What was the last live performance you saw?

Daily writing prompt
What was the last live performance you saw?

What was the last live performance you saw?

Depends on how you define performance, doesn’t it? Here’s one from a couple of days ago. I left the lid of my pot of wildflower honey slightly open and, guess what? This is what I saw inside. Actually, there were fourteen of them. Some ran for it. Some were so absorbed that they just lay there, inebriated. I grabbed my cell phone and took this shot.

It could have been a video. The seven that fled, it might have been eight, looked like a broken line of can-can girls fleeing from the Moulin Rouge. But look at the color of that honey. Such a rich, warming gold. It was, quite simply, one of the best honeys I have ever tasted. And I have to say, that I cannot blame the ants for invading such a honey-trap paradise.

The live performance was the running, fleeing, burying into the honey, and wild whimpering of the ants. Then, when I squished them, it was their feeble twitching, followed by their gradual submission to a force majeur.

The Nature of Art and the Art of Nature – a live performance, followed by a still life. A nature morte, as they say in French, or a naturaleza muerta, as the Spanish say. On the bright side, I like to think that they found their land of milk and honey, their earthly paradise, before they met their tragic end.

5 thoughts on “What was the last live performance you saw?

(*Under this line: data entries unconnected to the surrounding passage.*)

Lemma handleStartLinking_known_camera (s : State) (camera : string) :
  linkingState s = false -> selectedTrackId s <> None -> is_Some (camMap s !! camera) ->
  handleStartLinking camera s = Ok tt (set_linkingCamera camera (set_linkingState true s)).
Proof.
  intros Hl Hsel Hcam. unfold handleStartLinking, bind, get, modify, throw.
  rewrite Hl. destruct (selectedTrackId s); [|congruence]. cbn.
  rewrite bool_decide_eq_true_2 by exact Hcam. reflexivity.
Qed.

(** *** Merging *)

Variable selectNextTrack : Z -> State -> option TrackId.

(** Removing a list of distinct tracks that the camera [cam] holds, from
    every camera. *)
Lemma forEach_removeTrack (ids : list TrackId) (cam : string) (s : State) :
  NoDup ids ->
  (forall id, id ∈ ids -> is_Some (TrackStore.lookup_track (camMap s) id cam)) ->
  exists st',
    forEach (fun trackId => removeTrack trackId false "") ids s = Ok tt (set_store st' s)
    /\ forall i c,
         TrackStore.lookup_track (TrackStore.camMap st') i c =
         if decide (i ∈ ids) then None else TrackStore.lookup_track (camMap s) i c.
Proof.
  revert s. induction ids as [|id ids IH]; intros s Hnd Hall.
  - exists (store s). split; [destruct s; reflexivity|].
    intros i c. rewrite decide_False by apply not_elem_of_nil. reflexivity.
  - apply NoDup_cons in Hnd as [Hid Hnd].
    destruct (Hall id) as [t Ht]; [left|].
    destruct (removeTrack_present id false cam "" (store s) t Ht) as [st1 Hst1]; [tauto|].
    pose proof (removeTrack_lookup _ _ _ _ _ Hst1) as Hl1.
    destruct (IH (set_store st1 s) Hnd) as (st' & Hrun & Hl').
    { intros j Hj. unfold camMap. cbn. rewrite Hl1.
      rewrite decide_False; [apply Hall; now right|]. intros [-> _]. contradiction. }
    exists st'. split.
    + cbn [forEach]. unfold bind at 1. unfold removeTrack at 1.
      unfold bind at 1, get at 1. unfold bind at 1, lift. rewrite Hst1.
      unfold ret at 1, modify at 1. rewrite Hrun. reflexivity.
    + intros i c. rewrite Hl'. unfold camMap. cbn. rewrite Hl1.
      destruct (decide (i ∈ ids)) as [Hin|Hin].
      * rewrite decide_True by now right. reflexivity.
      * destruct (decide (i = id)) as [->|Hne].
        -- rewrite decide_True by tauto. rewrite decide_True by left. reflexivity.
        -- rewrite decide_False by tauto. rewrite decide_False; [reflexivity|].
           intros Hc. apply elem_of_cons in Hc. tauto.
Qed.
(** JSON texts below are written with ['] for the double quote. *)
Definition json_text (s : string) : string :=
  string_of_list (map (fun c => if Ascii.eqb c "'" then "034"%char else c) (list_ascii_of_string s)).

Example parse_json_1 :
  parse_json (json_text " {'a': [1, -2.5e3, true, null], 'b\n': 'x\u0041'} ") =
  Some (JObject [("a", JArray [JNumber "1"; JNumber "-2.5e3"; JBool true; JNull]);
                 ("b" ++ String (ascii_of_nat 10) "", JString "xA")]).
Proof. vm_compute. reflexivity. Qed.

Example parse_json_2 : parse_json "[1,]" = None /\ parse_json "01" = None
  /\ parse_json "" = None /\ parse_json "1" = Some (JNumber "1").
Proof. vm_compute. repeat split. Qed.

(** *** Decoding a JSON value into a Go value

    Go's decoder writes into an existing value: [null] leaves a string,
    integer or struct unchanged and sets a slice, map or pointer to nil;
    object keys select struct fields by their [json] tag, compared without
    ASCII case; unknown keys are ignored; a JSON value of the wrong kind is
    an [*UnmarshalTypeError] (Go keeps decoding and reports the first such
    error; the decoded value is then never used by this file, so decoding
    stops at it here).  A value of type [interface{}] is kept as the JSON
    value itself. *)

Definition dres (A : Type) : Type := (A + error)%type.

Definition dbind {A B : Type} (m : dres A) (k : A -> dres B) : dres B :=
  match m with inl a => k a | inr e => inr e end.

Notation "'let*' x ':=' m 'in' k" := (dbind m (fun x => k))
  (at level 200, x name, m at level 100, k at level 200).

Definition kind (j : jvalue) : string :=
  match j with
  | JNull => "null" | JBool _ => "bool" | JNumber _ => "number"
  | JString _ => "string" | JArray _ => "array" | JObject _ => "object"
  end.

Definition decode_string (cur : string) (j : jvalue) : dres string :=
  match j with
  | JNull => inl cur
  | JString s => inl s
  | _ => inr (ErrUnmarshalType (kind j) "string")
  end.

Fixpoint digits_value (acc : Z) (s : string) : option Z :=
  match s with
  | EmptyString => Some acc
  | String c r =>
      if is_digit c then digits_value (acc * 10 + Z.of_nat (byte_of c - 48)) r
      else None
  end.

(** [strconv.ParseInt(lit, 10, 64)] on a JSON number literal. *)
Definition parse_int64 (lit : string) : option Z :=
  let v := match lit with
           | String c r => if Ascii.eqb c "-" then option_map Z.opp (digits_value 0 r)
                           else digits_value 0 lit
           | EmptyString => None
           end in
  match v with
  | Some z => if ((- 2 ^ 63 <=? z) && (z <? 2 ^ 63))%Z then Some z else None
  | None => None
  end.

Definition decode_int (cur : Z) (j : jvalue) : dres Z :=
  match j with
  | JNull => inl cur
  | JNumber lit =>
      match parse_int64 lit with
      | Some z => inl z
      | None => inr (ErrUnmarshalType ("number " ++ lit) "int")
      end
  | _ => inr (ErrUnmarshalType (kind j) "int")
  end.

(** The members of an object, in order, each applied to the field its key
    selects. *)
Fixpoint decode_members {T : Type} (field : string -> option (T -> jvalue -> dres T))
    (cur : T) (ms : list (string * jvalue)) : dres T :=
  match ms with
  | [] => inl cur
  | (k, v) :: rest =>
      match field (lower k) with
      | Some upd => let* cur' := upd cur v in decode_members field cur' rest
      | None => decode_members field cur rest
      end
  end.

Definition decode_struct {T : Type} (ty : string)
    (field : string -> option (T -> jvalue -> dres T)) (cur : T) (j : jvalue) : dres T :=
  match j with
  | JNull => inl cur
  | JObject ms => decode_members field cur ms
  | _ => inr (ErrUnmarshalType (kind j) ty)
  end.

(** A slice: element [i] is decoded into the old element [i] when there is
    one, else into the zero value; the slice gets the array's length. *)
Fixpoint decode_items {T : Type} (dec : T -> jvalue -> dres T) (zero : T)
    (cur : list T) (items : list jvalue) : dres (list T) :=
  match items with
  | [] => inl []
  | j :: rest =>
      let '(old, cur') := match cur with x :: r => (x, r) | [] => (zero, []) end in
      let* x := dec old j in
      let* xs := decode_items dec zero cur' rest in
      inl (x :: xs)
  end.

Definition decode_slice {T : Type} (ty : string) (dec : T -> jvalue -> dres T) (zero : T)
    (cur : list T) (j : jvalue) : dres (list T) :=
  match j with
  | JNull => inl []
  | JArray items => decode_items dec zero cur items
  | _ => inr (ErrUnmarshalType (kind j) ty)
  end.

(** A pointer: [null] makes it nil, anything else is decoded into the
    pointee, allocated as the zero value when the pointer is nil. *)
Definition decode_ptr {T : Type} (dec : T -> jvalue -> dres T) (zero : T)
    (cur : option T) (j : jvalue) : dres (option T) :=
  match j with
  | JNull => inl None
  | _ =>
      let* x := dec (match cur with Some x => x | None => zero end) j in
      inl (Some x)
  end.

(** [json.Unmarshal(data, &v)]: the syntax check, then the decoding. *)
Definition Unmarshal {T : Type} (dec : T -> jvalue -> dres T) (cur : T) (data : string)
    : dres T :=
  match parse_json data with
  | None => inr ErrSyntax
  | Some j => dec cur j
  end.

(** ** The data model of custom_hostname.go *)

(** [CustomHostnameSSL]; the Go field [Type] is [Type_] here, [Type]
    being a keyword. *)
Record CustomHostnameSSL : Type := mkCustomHostnameSSL {
  Status : string;       (* json:"status" *)
  Method : string;       (* json:"method" *)
  Type_ : string;        (* json:"type" *)
  CNAMETarget : string;  (* json:"cname_target" *)
  CNAMEName : string     (* json:"cname_name" *)
}.

(** [CustomMetadata map[string]interface{}]: [None] is the nil map. *)
Definition CustomMetadata : Type := option (list (string * jvalue)).

(** [CustomHostname]; the field [CustomMetadata] is [Metadata] here, the
    name being taken by its type. *)
Record CustomHostname : Type := mkCustomHostname {
  ID : string;                  (* json:"id" *)
  Hostname : string;            (* json:"hostname" *)
  CustomOriginServer : string;  (* json:"custom_origin_server" *)
  SSL : CustomHostnameSSL;      (* json:"ssl" *)
  Metadata : CustomMetadata     (* json:"custom_metadata" *)
}.
(** Python values: JSON-like data, UUIDs, and model instances given by
    their class and attributes.  Numbers are integers. *)
Inductive pyval : Type :=
| PNone
| PBool (b : bool)
| PInt (n : Z)
| PStr (s : string)
| PUuid (s : string)
| PList (l : list pyval)
| PDict (d : list (string * pyval))
| PObj (c : pyclass) (attrs : list (string * pyval)).

(** *** Dictionaries with string keys, in insertion order *)

Fixpoint dict_get {V : Type} (d : list (string * V)) (k : string) : option V :=
  match d with
  | [] => None
  | (k', v) :: d' => if String.eqb k' k then Some v else dict_get d' k
  end.

(** [d[k] = v]: an existing key keeps its position. *)
Fixpoint dict_set {V : Type} (d : list (string * V)) (k : string) (v : V)
  : list (string * V) :=
  match d with
  | [] => [(k, v)]
  | (k', v') :: d' =>
      if String.eqb k' k then (k', v) :: d' else (k', v') :: dict_set d' k v
  end.

(** [d1 | d2] (and [d1 |= d2]): the entries of [d2] are written over [d1]. *)
Definition dict_or {V : Type} (d1 d2 : list (string * V)) : list (string * V) :=
  fold_left (fun acc kv => dict_set acc (fst kv) (snd kv)) d2 d1.

(** [d.pop(k, ...)]: the dictionary without [k]. *)
Fixpoint dict_remove {V : Type} (d : list (string * V)) (k : string)
  : list (string * V) :=
  match d with
  | [] => []
  | (k', v) :: d' =>
      if String.eqb k' k then dict_remove d' k else (k', v) :: dict_remove d' k
  end.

  1. hlmiller2014's avatar

    This reminds me of the children’s book, Two Bad Ants. The ants go on an adventure to the kitchen in search of sugar for their queen.
    I love your interpretation of live performance. We all get a front row seat to nature’s living, breathing performance every day!

    Liked by 1 person

  2. chuckbowie's avatar

    Oh, Roger! This is the best, most entertaining essay you’ve written in some time. It was delightful. If one can anthropomorphize–see me verbifying everything!–our dear ants, I can certainly picture them, drunk in the land of milk and honey. I am confident they spent their last moments ✨️ happy. Thanks again for sharing this written pleasure. Cheers, Chuck

    Liked by 1 person

    • rogermoorepoet's avatar

      Thanks, Chuck!

      Sometimes these things click sometimes they don’t. Discourse Analysis – a development of Bertrand Russell’s The Meaning of Meaning – is a fine literary and critical tool, as is Logical Positivism.